• _Task goal_
Every entry below needs to be repeated exactly as written.

• _Material shown_

(** C6 as stated fails: the Open message [open_two_caps] decodes, one of
    its capability parameters holds code 65 with value [00 00 00 01], and
    yet [Is4BytesASCapable] answers (0, false): the first capability
    parameter, which decodes but lacks code 65, decides. *)
Lemma is4bytes_later_capability_ignored :
  exists m h',
    UnmarshalBGPOpenMessage SpecTLV.UnmarshalBGPTLV (mkSlice 0 0 29 29) [open_two_caps]
    = Done (Some m, None) h' /\
    (exists t caps, In t (OptionalParameters m) /\ ITLV.Type' t = 2%Z /\
       SpecTLV.UnmarshalBGPCapability (ITLV.Value t) = (caps, None) /\
       SpecTLV.cap_lookup caps 65%Z = Some [0; 0; 0; 1]%Z) /\
    Is4BytesASCapable _ SpecTLV.cap_lookup SpecTLV.UnmarshalBGPCapability m
    = Returns (0%Z, false).
Proof.
  eexists _, _. split; [vm_compute; reflexivity |].
  split; [| vm_compute; reflexivity].
  eexists _, _. split; [right; left; reflexivity |].
  split; [reflexivity |]. split; vm_compute; reflexivity.
Qed.

(** C6, amended: the first type-2 optional parameter whose capability
    decoding succeeds decides.  If its capabilities hold code 65 with the
    4-byte value [00 00 00 01], [Is4BytesASCapable] returns (1, true); if
    they lack code 65, it returns (0, false).  Parameters before it are of
    another type or fail to decode. *)
Theorem is4bytes_first_decoded_capability
    {Capability : Type} (cap_lookup : Capability -> Z -> option (list Z))
    (UnmarshalBGPCapability : list Z -> Capability * option string)
    (m : OpenMessage) (pre post : list InformationalTLV) (t : InformationalTLV)
    (caps : Capability) :
  OptionalParameters m = pre ++ t :: post ->
  Forall (fun t' => ITLV.Type' t' <> 2%Z \/
                    exists c e, UnmarshalBGPCapability (ITLV.Value t') = (c, Some e)) pre ->
  ITLV.Type' t = 2%Z -> UnmarshalBGPCapability (ITLV.Value t) = (caps, None) ->
  (cap_lookup caps 65%Z = Some [0; 0; 0; 1]%Z ->
   Is4BytesASCapable _ cap_lookup UnmarshalBGPCapability m = Returns (1%Z, true)) /\
  (cap_lookup caps 65%Z = None ->
   Is4BytesASCapable _ cap_lookup UnmarshalBGPCapability m = Returns (0%Z, false)).
Proof.
  intros Hm Hpre Ht Hdec. unfold Is4BytesASCapable. rewrite Hm. clear Hm.
  induction Hpre as [| t' pre' Ht' Hpre' IH]; cbn [app Is4BytesASCapable_loop].
  - rewrite Ht. cbn [Z.eqb negb Pos.eqb]. rewrite Hdec.
    split; intros Hc; rewrite Hc; reflexivity.
  - destruct Ht' as [Hne | (c & e & He)].
    + destruct (Z.eqb_spec (ITLV.Type' t') 2); [done |]. exact IH.
    + destruct (Z.eqb_spec (ITLV.Type' t') 2); cbn [negb]; [| exact IH].
      rewrite He. exact IH.
Qed.

Lemma is4bytes_first_decoded_capability_witness :
  let t := {| ITLV.Type' := 2; ITLV.Length := 6; ITLV.Value := [65; 4; 0; 0; 0; 1]%Z |} in
  let m := {| BGP.Length := 29; BGP.Type' := 1; Version := 4; MyAS := 1; HoldTime := 90;
              BGPID := mkSlice 1 0 4 4; OptParamLen := 8;
              OptionalParameters := [t] |} in
  Is4BytesASCapable _ SpecTLV.cap_lookup SpecTLV.UnmarshalBGPCapability m
  = Returns (1%Z, true).
Proof.
  intros t m.
  apply (is4bytes_first_decoded_capability SpecTLV.cap_lookup SpecTLV.UnmarshalBGPCapability
           m [] [] t [(65%Z, [0; 0; 0; 1]%Z)] eq_refl (Forall_nil_2 _) eq_refl eq_refl).
  reflexivity.
Defined.

End CapabilityClaims.

(** ** Big-endian byte arithmetic *)
Module ByteArith.

Definition is_byte (x : Z) : Prop := (0 <= x < 256)%Z.

Lemma lor_shiftl_add (a b k : Z) :
  (0 <= k)%Z -> (0 <= a < 2^k)%Z -> Z.lor a (Z.shiftl b k) = (a + b * 2^k)%Z.
Proof.
  intros Hk Ha.
  assert (H0 : Z.land a (Z.shiftl b k) = 0%Z).
  { apply Z.bits_inj'. intros n Hn. rewrite Z.land_spec, Z.bits_0.
    destruct (Z.ltb_spec n k).
    - rewrite Z.shiftl_spec_low by lia. apply andb_false_r.
    - rewrite <- (Z.mod_small a (2^k)) by lia.
      rewrite Z.mod_pow2_bits_high by lia. reflexivity. }
  rewrite <- Z.lxor_lor by exact H0. rewrite <- Z.add_nocarry_lxor by exact H0.
  rewrite Z.shiftl_mul_pow2 by lia. reflexivity.
Qed.

Lemma land_shiftl_small (b k w : Z) :
  (0 <= k)%Z -> (0 <= b)%Z -> (b * 2^k < 2^w)%Z -> (0 <= w)%Z ->
  Z.land (Z.shiftl b k) (2^w - 1) = Z.shiftl b k.
Proof.
  intros Hk Hb Hlt Hw.
  replace (2^w - 1)%Z with (Z.ones w) by (rewrite Z.ones_equiv; lia).
  rewrite Z.land_ones by lia.
  rewrite Z.shiftl_mul_pow2 by lia. apply Z.mod_small.
  split; [apply Z.mul_nonneg_nonneg; lia | lia].
Qed.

• _Output for this exercise_
(** C6 as stated fails: the Open message [open_two_caps] decodes, one of
    its capability parameters holds code 65 with value [00 00 00 01], and
    yet [Is4BytesASCapable] answers (0, false): the first capability
    parameter, which decodes but lacks code 65, decides. *)
Lemma is4bytes_later_capability_ignored :
  exists m h',
    UnmarshalBGPOpenMessage SpecTLV.UnmarshalBGPTLV (mkSlice 0 0 29 29) [open_two_caps]
    = Done (Some m, None) h' /\
    (exists t caps, In t (OptionalParameters m) /\ ITLV.Type' t = 2%Z /\
       SpecTLV.UnmarshalBGPCapability (ITLV.Value t) = (caps, None) /\
       SpecTLV.cap_lookup caps 65%Z = Some [0; 0; 0; 1]%Z) /\
    Is4BytesASCapable _ SpecTLV.cap_lookup SpecTLV.UnmarshalBGPCapability m
    = Returns (0%Z, false).
Proof.
  eexists _, _. split; [vm_compute; reflexivity |].
  split; [| vm_compute; reflexivity].
  eexists _, _. split; [right; left; reflexivity |].
  split; [reflexivity |]. split; vm_compute; reflexivity.
Qed.

(** C6, amended: the first type-2 optional parameter whose capability
    decoding succeeds decides.  If its capabilities hold code 65 with the
    4-byte value [00 00 00 01], [Is4BytesASCapable] returns (1, true); if
    they lack code 65, it returns (0, false).  Parameters before it are of
    another type or fail to decode. *)
Theorem is4bytes_first_decoded_capability
    {Capability : Type} (cap_lookup : Capability -> Z -> option (list Z))
    (UnmarshalBGPCapability : list Z -> Capability * option string)
    (m : OpenMessage) (pre post : list InformationalTLV) (t : InformationalTLV)
    (caps : Capability) :
  OptionalParameters m = pre ++ t :: post ->
  Forall (fun t' => ITLV.Type' t' <> 2%Z \/
                    exists c e, UnmarshalBGPCapability (ITLV.Value t') = (c, Some e)) pre ->
  ITLV.Type' t = 2%Z -> UnmarshalBGPCapability (ITLV.Value t) = (caps, None) ->
  (cap_lookup caps 65%Z = Some [0; 0; 0; 1]%Z ->
   Is4BytesASCapable _ cap_lookup UnmarshalBGPCapability m = Returns (1%Z, true)) /\
  (cap_lookup caps 65%Z = None ->
   Is4BytesASCapable _ cap_lookup UnmarshalBGPCapability m = Returns (0%Z, false)).
Proof.
  intros Hm Hpre Ht Hdec. unfold Is4BytesASCapable. rewrite Hm. clear Hm.
  induction Hpre as [| t' pre' Ht' Hpre' IH]; cbn [app Is4BytesASCapable_loop].
  - rewrite Ht. cbn [Z.eqb negb Pos.eqb]. rewrite Hdec.
    split; intros Hc; rewrite Hc; reflexivity.
  - destruct Ht' as [Hne | (c & e & He)].
    + destruct (Z.eqb_spec (ITLV.Type' t') 2); [done |]. exact IH.
    + destruct (Z.eqb_spec (ITLV.Type' t') 2); cbn [negb]; [| exact IH].
      rewrite He. exact IH.
Qed.

Lemma is4bytes_first_decoded_capability_witness :
  let t := {| ITLV.Type' := 2; ITLV.Length := 6; ITLV.Value := [65; 4; 0; 0; 0; 1]%Z |} in
  let m := {| BGP.Length := 29; BGP.Type' := 1; Version := 4; MyAS := 1; HoldTime := 90;
              BGPID := mkSlice 1 0 4 4; OptParamLen := 8;
              OptionalParameters := [t] |} in
  Is4BytesASCapable _ SpecTLV.cap_lookup SpecTLV.UnmarshalBGPCapability m
  = Returns (1%Z, true).
Proof.
  intros t m.
  apply (is4bytes_first_decoded_capability SpecTLV.cap_lookup SpecTLV.UnmarshalBGPCapability
           m [] [] t [(65%Z, [0; 0; 0; 1]%Z)] eq_refl (Forall_nil_2 _) eq_refl eq_refl).
  reflexivity.
Defined.

End CapabilityClaims.

(** ** Big-endian byte arithmetic *)
Module ByteArith.

Definition is_byte (x : Z) : Prop := (0 <= x < 256)%Z.

Lemma lor_shiftl_add (a b k : Z) :
  (0 <= k)%Z -> (0 <= a < 2^k)%Z -> Z.lor a (Z.shiftl b k) = (a + b * 2^k)%Z.
Proof.
  intros Hk Ha.
  assert (H0 : Z.land a (Z.shiftl b k) = 0%Z).
  { apply Z.bits_inj'. intros n Hn. rewrite Z.land_spec, Z.bits_0.
    destruct (Z.ltb_spec n k).
    - rewrite Z.shiftl_spec_low by lia. apply andb_false_r.
    - rewrite <- (Z.mod_small a (2^k)) by lia.
      rewrite Z.mod_pow2_bits_high by lia. reflexivity. }
  rewrite <- Z.lxor_lor by exact H0. rewrite <- Z.add_nocarry_lxor by exact H0.
  rewrite Z.shiftl_mul_pow2 by lia. reflexivity.
Qed.

Lemma land_shiftl_small (b k w : Z) :
  (0 <= k)%Z -> (0 <= b)%Z -> (b * 2^k < 2^w)%Z -> (0 <= w)%Z ->
  Z.land (Z.shiftl b k) (2^w - 1) = Z.shiftl b k.
Proof.
  intros Hk Hb Hlt Hw.
  replace (2^w - 1)%Z with (Z.ones w) by (rewrite Z.ones_equiv; lia).
  rewrite Z.land_ones by lia.
  rewrite Z.shiftl_mul_pow2 by lia. apply Z.mod_small.
  split; [apply Z.mul_nonneg_nonneg; lia | lia].
Qed.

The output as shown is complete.